L’Assemblée nationale du Québec est, depuis plusieurs années, préoccupée par la mémoire et le patrimoine parlementaires. C’est pourquoi, avec ses partenaires, les Archives nationales du Québec (ANQ) et le Comité des archives de l’Amicale des anciens parlementaires du Québec (AAPQ), elle entend consacrer davantage d’efforts aux archives parlementaires, c’est-à-dire à celles qu’elle génère elle-même et à celles produites par ses membres ou par des personnes ou organismes externes qui possèdent des informations sur la vie à l’Assemblée. Cette dernière souhaite, en effet, préserver et mettre en valeur les documents qui témoignent des réalisations des députés qui ont marqué la petite comme la grande histoire.
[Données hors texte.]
(* ===== verification/Codec.v ===== *)
(** * The peer wire codec

    [PeerWireCodec] of src/src/proto/codec.rs: [decode] takes at most one
    message off the front of the receive buffer, [encode] appends one to the
    send buffer. *)

From S2P Require Import Prelude Crates Util Message.

(** ** Data and operations *)

Record PeerWireCodec := mkPeerWireCodec {
  (** maximum permitted number of bytes per frame *)
  max : Z;
}.

Definition PeerWireCodec_new_with_max_length (max : Z) : PeerWireCodec := {| max := max |}.

Definition PeerWireCodec_default : PeerWireCodec :=
  {| max := 4 + 1 + 8 + BLOCK_SIZE_MAX |}.

Definition show_u8 (z : Z) : string := pretty (Z.to_N z).

Section Codec.
Context `{BitVec BV} `{ByteOrder}.

(** A call of [decode]: the buffer it leaves and what it returns. *)
Definition decoded : Type := list byte * result (option (PeerMessage BV)) io_error.

(** The error branches and the branches that wait for more data leave the
    buffer as it is; [reserve] only changes its capacity. *)
Definition decode_err (src : list byte) (msg : string) : outcome decoded :=
  Ret (src, Err (io_Error InvalidData msg)).

Definition decode_wait (src : list byte) : outcome decoded := Ret (src, Ok None).

Definition decode_handshake (src : list byte) : outcome decoded :=
  if length src <? 68 then decode_wait src
  else
    ident ← slice src 1 20;
    if bool_decide (ident <> BITTORRENT_IDENTIFIER) then
      decode_err src "Unsupported Handshake Protocol identifier"
    else
      '(msg, src) ← split_to src 68;
      msg ← advance msg 20;
      reserved ← slice msg 0 8;
      info_hash ← slice msg 8 28;
      peer_id ← slice msg 28 48;
      match ShaHash_try_from info_hash, ShaHash_try_from peer_id with
      | Ok info_hash, Ok peer_id =>
          Ret (src, Ok (Some (PM_Handshake {| reserved := reserved;
                                              info_hash := info_hash;
                                              peer_id := peer_id |})))
      | _, _ => Panic
      end.

(** The arm of length 1: messages without a payload. *)
Definition decode_len1 (src : list byte) : outcome decoded :=
  if length src <? 5 then decode_wait src
  else
    id ← index src 4;
    let i := byte_to_Z id in
    let found (m : PeerMessage BV) :=
      src ← advance src 5;
      Ret (src, Ok (Some m)) in
    if (i =? CHOKE_ID)%Z then found PM_Choke
    else if (i =? UNCHOKE_ID)%Z then found PM_UnChoke
    else if (i =? INTERESTED_ID)%Z then found PM_Interested
    else if (i =? NOT_INTERESTED_ID)%Z then found PM_NotInterested
    else decode_err src
           ("Unexpected Peer Message with length 1 and id " +:+ show_u8 i).

(** The arm of length 5: [Have]. *)
Definition decode_len5 (src : list byte) : outcome decoded :=
  if length src <? 9 then decode_wait src
  else
    id ← index src 4;
    if (byte_to_Z id =? HAVE_ID)%Z then
      '(msg, src) ← split_to src 9;
      payload ← slice msg 5 9;
      index ← read_u32 payload;
      Ret (src, Ok (Some (PM_Have index)))
    else decode_err src
           ("Unexpected Peer Message with length 5 and id " +:+ show_u8 (byte_to_Z id)).

(** [BitField]: the length counts the bits, not the bytes. *)
Definition decode_bitfield (length_field : Z) (src : list byte) : outcome decoded :=
  let number_of_pieces := (length_field - 1)%Z in
  if (number_of_pieces =? 0)%Z then
    decode_err src "Empty BitField message not supported"
  else
    let bitfield_bytes_len := (number_of_pieces / 8)%Z in
    let rem := (number_of_pieces mod 8)%Z in
    let bitfield_bytes_len :=
      if (0 <? rem)%Z then (bitfield_bytes_len + 1)%Z else bitfield_bytes_len in
    let msg_bytes_length := (bitfield_bytes_len + 5)%Z in
    if (Z.of_nat (length src) <? msg_bytes_length)%Z then decode_wait src
    else
      '(msg, src) ← split_to src (Z.to_nat msg_bytes_length);
      payload ← slice msg 5 (length msg);
      let index_field := BitField_from_bytes payload in
      let index_field := bf_truncate index_field (Z.to_nat number_of_pieces) in
      Ret (src, Ok (Some (PM_Bitfield index_field))).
Il faut bien le dire, au Québec et ailleurs au Canada, les archives des parlementaires demeurent largement incomplètes. Au Québec, depuis la naissance des institutions parlementaires en 1792, 2343 personnes ont fait partie du Parlement à titre de député, de conseiller législatif, de gouverneur ou de lieutenant- gouverneur. Ces personnages publics ont siégé au Parlement du Bas-Canada (1792-1838), au Conseil spécial (1838-1841), au Parlement de la province du Canada (1841-1867) et au Parlement du Québec depuis 1867. Or, un inventaire systématique des fonds d’archives de ces mêmes parlementaires réalisé par la Division des archives de l’Assemblée nationale précise que seulement 219 fonds d’archives provenant de 189 individus sont conservés dans un service d’archives. En somme, seulement 8 p. 100 des parlementaires cités plus haut se sont départis de leurs documents d’archives. Pareil calcul pour les autres députés provinciaux ou pour les députés fédéraux conduirait probablement aux mêmes résultats. Il s’agit, à l’évidence, d’un trou important dans la mémoire collective.

Le terme documents d’archives désigne des documents uniques qui ont valeur de témoignage et qui portent sur les différentes facettes de la vie d’un individu : enfance, études, famille, formation, loisirs, expériences professionnelles, relations sociales, etc. Ainsi, au quotidien, le parlementaire peut produire et recevoir des lettres, des rapports, des agendas, un journal personnel, des notes, des textes d’allocutions. Il donne des entrevues, assiste à diverses activités publiques. Ces documents, qui se présentent sur différents supports (papier, disquette, bande sonore, photographie, vidéo ou film), reflètent sa contribution au développement de la collectivité québécoise et viennent enrichir les sources sur l’histoire du Québec. Ainsi, les chercheurs et les citoyens peuvent, en les consultant, comprendre le travail du député et faire état de ses réalisations. Toutes ces archives viendront accroître et compléter le patrimoine documentaire québécois.

Un protocole d’entente

À la suite de la volonté exprimée par les autorités de l’Assemblée nationale du Québec de clarifier les rôles et de baliser les champs d’action des intervenants en matière d’archives de député, une entente entre les Archives nationales du Québec et l’Assemblée nationale s’imposait. Le défi était de taille, car, pendant plus de vingt ans, une telle entente avait constamment été ajournée.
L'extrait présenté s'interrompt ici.